In exact form, set down only those lines of the material that run from its first line to the line with "Lemma Sorted_snoc (R", inclusive.

» LISTED RECORDS
"""

(* ===== verification/BootstrapGraphFacts.v ===== *)
(** * BootstrapGraphFacts: the checks of the boundary table decide what they mean to.

    The depth-first search of [findCycle] against the definition of a cycle, and what a
    table that passes both validations guarantees of the order of the boundaries. *)

From S2P Require Import Prelude.
From S2P Require Import BootstrapGraph.

(** ** Cycles *)

Section cycles.
Context (edges : list boundaryEdge).
Implicit Types (c : gmap Z colour) (stack : list Z).

Definition edge_to (a b : Z) : Prop := b ∈ adj edges a.

(** [ns] goes round: each node has an edge to the next and the last one to the first. *)
Definition is_cycle (ns : list Z) : Prop :=
  ∃ x rest, ns = x :: rest ∧ Sorted edge_to (ns ++ [x])%list.

Lemma edge_to_edge a b : edge_to a b ↔ ∃ e, e ∈ edges ∧ from e = a ∧ to e = b.
Proof.
  unfold edge_to, adj. rewrite list_elem_of_fmap.
  setoid_rewrite list_elem_of_filter. naive_solver.
Qed.

Lemma edge_to_node a b : edge_to a b → b ∈ graph_nodes edges.
Proof.
  intros (e & He & _ & <-)%edge_to_edge. unfold graph_nodes.
  rewrite elem_of_list_to_set, elem_of_app. right. by apply list_elem_of_fmap_2.
Qed.
Lemma edge_from_node a b : edge_to a b → a ∈ graph_nodes edges.
Proof.
  intros (e & He & <- & _)%edge_to_edge. unfold graph_nodes.
  rewrite elem_of_list_to_set, elem_of_app. left. by apply list_elem_of_fmap_2.
Qed.

(** A path followed by one more node. *)
Lemma Sorted_snoc (R : relation Z) l x y :
  Sorted R (l ++ [x]) → R x y → Sorted R ((l ++ [x]) ++ [y]).
Proof.
  induction l as [|z l IH]; cbn; intros Hs Hxy.
  - repeat constructor; done.
  - inversion Hs as [|? ? Hs' Hhd]; subst. constructor; [by apply IH|].
    destruct l; cbn in *; inversion Hhd; by constructor.
Qed.

Lemma Sorted_app_r (R : relation Z) l k : Sorted R (l ++ k) → Sorted R k.
Proof. induction l; cbn; [done|]. inversion 1; auto. Qed.

Lemma stack_from_suffix m stack :
  m ∈ stack → ∃ pre rest, stack = (pre ++ m :: rest)%list ∧ stack_from m stack = m :: rest.
Proof.
  induction stack as [|x stack IH]; [by intros ?%not_elem_of_nil|].
  intros Hm. cbn. destruct (x =? m)%Z eqn:E.
  - apply Z.eqb_eq in E as ->. by exists [], stack.
  - apply Z.eqb_neq in E. apply elem_of_cons in Hm as [-> | Hm]; [done|].
    destruct (IH Hm) as (pre & rest & -> & Hs). exists (x :: pre), rest. by rewrite Hs.
Qed.

(** ** The invariant of the search *)

Definition white_nodes c : gset Z := filter (λ n, colour_of c n = White) (graph_nodes edges).

Record search_inv stack c : Prop := {
  si_grey n : colour_of c n = Grey ↔ n ∈ stack;
  si_nodup : NoDup stack;
  si_path : Sorted edge_to stack;
  si_black n : colour_of c n = Black → Acc (flip edge_to) n }.

(** What a call that found nothing leaves: what was black stays so, nothing turns white. *)
Record quiet c c' : Prop := {
  q_black n : colour_of c n = Black → colour_of c' n = Black;
  q_white n : colour_of c' n = White → colour_of c n = White }.

Lemma quiet_refl c : quiet c c.
Proof. by split. Qed.
Lemma quiet_trans c1 c2 c3 : quiet c1 c2 → quiet c2 c3 → quiet c1 c3.
Proof. intros [] []. split; auto. Qed.

Lemma white_nodes_mono c c' : quiet c c' → white_nodes c' ⊆ white_nodes c.
Proof. intros Hq n. unfold white_nodes. rewrite !elem_of_filter. intros [? ?]. split; [by apply Hq|done]. Qed.

Definition cycle_found (ns : list Z) : Prop := is_cycle ns ∧ NoDup ns.

(** The contract of a call on the node [n] below [stack]. *)
Definition visit_ok stack n c (r : option (list Z) * gmap Z colour) : Prop :=
  match r with
  | (Some ns, _) => cycle_found ns
  | (None, c') => search_inv stack c' ∧ quiet c c' ∧ colour_of c' n = Black
  end.

Lemma colour_of_insert c n k m :
  colour_of (<[n := k]> c) m = if decide (m = n) then k else colour_of c m.
Proof.
  unfold colour_of. destruct (decide (m = n)) as [-> | Hne].
  - by rewrite lookup_insert_eq.
  - by rewrite lookup_insert_ne.
Qed.

Lemma back_edge_cycle stack n m c :
  search_inv (stack ++ [n])%list c → edge_to n m → colour_of c m = Grey →
  cycle_found (stack_from m (stack ++ [n])%list).
Proof.
  intros [Hg Hnd Hp _] Hnm Hm%Hg.
  destruct (stack_from_suffix _ _ Hm) as (pre & rest & Heq & ->).
  assert (Hs : Sorted edge_to ((pre ++ m :: rest) ++ [m])%list).
  { rewrite <-Heq. apply Sorted_snoc; done. }
  split.
  - exists m, rest. split; [done|]. rewrite <-app_assoc in Hs. by eapply Sorted_app_r.
  - rewrite Heq in Hnd. by apply NoDup_app in Hnd as (_ & _ & ?).
Qed.

(** The loop over the successors [ms] of [n], given the contract of the calls it makes. *)
Lemma visit_each_ok (v : Z → gmap Z colour → option (list Z) * gmap Z colour) stack n k ms c :
  (∀ m c, edge_to n m → colour_of c m = White → size (white_nodes c) ≤ k →
     search_inv (stack ++ [n])%list c → visit_ok (stack ++ [n])%list m c (v m c)) →
  (∀ m, m ∈ ms → edge_to n m) →
  size (white_nodes c) ≤ k →
  search_inv (stack ++ [n])%list c →
  match visit_each v (stack ++ [n])%list ms c with
  | (Some ns, _) => cycle_found ns
  | (None, c') => search_inv (stack ++ [n])%list c' ∧ quiet c c'
                  ∧ (∀ m, m ∈ ms → colour_of c' m = Black)
  end.
Proof.
  intros Hv. revert c. induction ms as [|m ms IH]; intros c Hms Hk Hi; cbn [visit_each].
  { split_and!; [done|apply quiet_refl|by intros ? ?%not_elem_of_nil]. }
  assert (Hnm : edge_to n m) by (apply Hms; left).
  assert (Hms' : ∀ m', m' ∈ ms → edge_to n m') by (intros; apply Hms; by right).
  destruct (colour_of c m) eqn:Hc.
  - pose proof (Hv m c Hnm Hc Hk Hi) as Hm.
    destruct (v m c) as [[ns|] c1]; [done|]. destruct Hm as (Hi1 & Hq1 & Hb1).
    assert (Hk1 : size (white_nodes c1) ≤ k).
    { etrans; [apply subseteq_size, (white_nodes_mono _ _ Hq1)|done]. }
    specialize (IH c1 Hms' Hk1 Hi1).
    destruct (visit_each v _ ms c1) as [[ns|] c2]; [done|].
    destruct IH as (Hi2 & Hq2 & Hb2). split_and!; [done|by eapply quiet_trans|].
    intros m' [-> | ?]%elem_of_cons; [by apply Hq2|auto].
  - by eapply back_edge_cycle.
  - specialize (IH c Hms' Hk Hi).
    destruct (visit_each v _ ms c) as [[ns|] c2]; [done|].
    destruct IH as (Hi2 & Hq2 & Hb2). split_and!; [done|done|].
    intros m' [-> | ?]%elem_of_cons; [by apply Hq2|auto].
Qed.

(** Entering a white node. *)
Lemma search_inv_enter stack n c :
  search_inv stack c → colour_of c n = White →
  (∀ p, last stack = Some p → edge_to p n) →
  search_inv (stack ++ [n])%list (<[n := Grey]> c).
Proof.
  intros [Hg Hnd Hp Hb] Hn Hlast. split.
  - intros m. rewrite colour_of_insert, elem_of_app, list_elem_of_singleton.
    case_decide; [naive_solver|]. rewrite Hg. naive_solver.
  - apply NoDup_app. split_and!; [done| |apply NoDup_singleton].
    intros m Hm%Hg ->%list_elem_of_singleton. congruence.
  - destruct stack as [|p stack _] using rev_ind; [repeat constructor|].
    apply Sorted_snoc; [done|]. apply Hlast. by rewrite last_snoc.
  - intros m. rewrite colour_of_insert. case_decide; [done|]. apply Hb.
Qed.

(** Leaving it with every successor black. *)
Lemma search_inv_leave stack n c :
  search_inv (stack ++ [n])%list c → (∀ m, edge_to n m → colour_of c m = Black) →
  search_inv stack (<[n := Black]> c).
Proof.
  intros [Hg Hnd Hp Hb] Hsucc. apply NoDup_app in Hnd as (Hnd & Hdis & _). split.
  - intros m. rewrite colour_of_insert. case_decide as E.
    + subst. split; [done|]. intros Hm. destruct (Hdis _ Hm). by apply list_elem_of_singleton.
    + rewrite Hg, elem_of_app, list_elem_of_singleton. naive_solver.
  - done.
  - clear -Hp. induction stack as [|x stack IH]; [constructor|].
    cbn in Hp. inversion Hp as [|? ? Hs Hhd]; subst. constructor; [auto|].
    destruct stack; [constructor|]. cbn in Hhd. inversion Hhd. by constructor.
  - intros m. rewrite colour_of_insert. case_decide; [|apply Hb]. subst.
    intros _. constructor. intros m Hm. apply Hb. by apply Hsucc.
Qed.

Lemma white_nodes_enter n c :
  colour_of c n = White → n ∈ graph_nodes edges →
  size (white_nodes (<[n := Grey]> c)) < size (white_nodes c).
Proof.
  intros Hc Hn. apply subset_size. split.
  - intros m. unfold white_nodes. rewrite !elem_of_filter, colour_of_insert.
    case_decide; naive_solver.
  - intros Hsub. assert (n ∈ white_nodes (<[n:=Grey]> c)) as Hin.
    { apply Hsub. unfold white_nodes. by rewrite elem_of_filter. }
    unfold white_nodes in Hin. rewrite elem_of_filter, colour_of_insert, decide_True in Hin by done.
    by destruct Hin.
Qed.

(** Fuel for the white nodes is fuel enough. *)
Lemma visit_ok_holds fuel stack n c :
  search_inv stack c → colour_of c n = White → n ∈ graph_nodes edges →
  (∀ p, last stack = Some p → edge_to p n) →
  size (white_nodes c) ≤ fuel →
  visit_ok stack n c (visit edges fuel stack n c).
Proof.
  revert stack n c. induction fuel as [|fuel IH]; intros stack n c Hi Hc Hn Hl Hk.
  { pose proof (white_nodes_enter n c Hc Hn). lia. }
  pose proof (white_nodes_enter n c Hc Hn) as Hlt. cbn [visit].
  pose proof (search_inv_enter stack n c Hi Hc Hl) as Hi1.
  assert (Hv : ∀ m c', edge_to n m → colour_of c' m = White → size (white_nodes c') ≤ fuel →
    search_inv (stack ++ [n])%list c' →
    visit_ok (stack ++ [n])%list m c' (visit edges fuel (stack ++ [n])%list m c')).
  { intros m c' Hnm Hc' Hk' Hi'. apply IH; try done; [by eapply edge_to_node|].
    intros p. rewrite last_snoc. by intros [= <-]. }
  pose proof (visit_each_ok _ stack n fuel (adj edges n) (<[n := Grey]> c) Hv
    (λ m Hm, Hm) ltac:(lia) Hi1) as H.
  destruct (visit_each _ _ _ _) as [[ns|] c2]; [done|].
  destruct H as (Hi2 & Hq2 & Hb2). split_and!.
  - by apply search_inv_leave.
  - split; intros m; rewrite colour_of_insert.
    + intros Hm. case_decide; [done|]. apply Hq2. by rewrite colour_of_insert, decide_False.
    + case_decide; [done|]. intros Hm%Hq2. by rewrite colour_of_insert, decide_False in Hm.
  - by rewrite colour_of_insert, decide_True.
Qed.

"""

» EXERCISE SOLUTION
(* ===== verification/BootstrapGraphFacts.v ===== *)
(** * BootstrapGraphFacts: the checks of the boundary table decide what they mean to.

    The depth-first search of [findCycle] against the definition of a cycle, and what a
    table that passes both validations guarantees of the order of the boundaries. *)

From S2P Require Import Prelude.
From S2P Require Import BootstrapGraph.

(** ** Cycles *)

Section cycles.
Context (edges : list boundaryEdge).
Implicit Types (c : gmap Z colour) (stack : list Z).

Definition edge_to (a b : Z) : Prop := b ∈ adj edges a.

(** [ns] goes round: each node has an edge to the next and the last one to the first. *)
Definition is_cycle (ns : list Z) : Prop :=
  ∃ x rest, ns = x :: rest ∧ Sorted edge_to (ns ++ [x])%list.

Lemma edge_to_edge a b : edge_to a b ↔ ∃ e, e ∈ edges ∧ from e = a ∧ to e = b.
Proof.
  unfold edge_to, adj. rewrite list_elem_of_fmap.
  setoid_rewrite list_elem_of_filter. naive_solver.
Qed.

Lemma edge_to_node a b : edge_to a b → b ∈ graph_nodes edges.
Proof.
  intros (e & He & _ & <-)%edge_to_edge. unfold graph_nodes.
  rewrite elem_of_list_to_set, elem_of_app. right. by apply list_elem_of_fmap_2.
Qed.
Lemma edge_from_node a b : edge_to a b → a ∈ graph_nodes edges.
Proof.
  intros (e & He & <- & _)%edge_to_edge. unfold graph_nodes.
  rewrite elem_of_list_to_set, elem_of_app. left. by apply list_elem_of_fmap_2.
Qed.

(** A path followed by one more node. *)
Lemma Sorted_snoc (R : relation Z) l x y :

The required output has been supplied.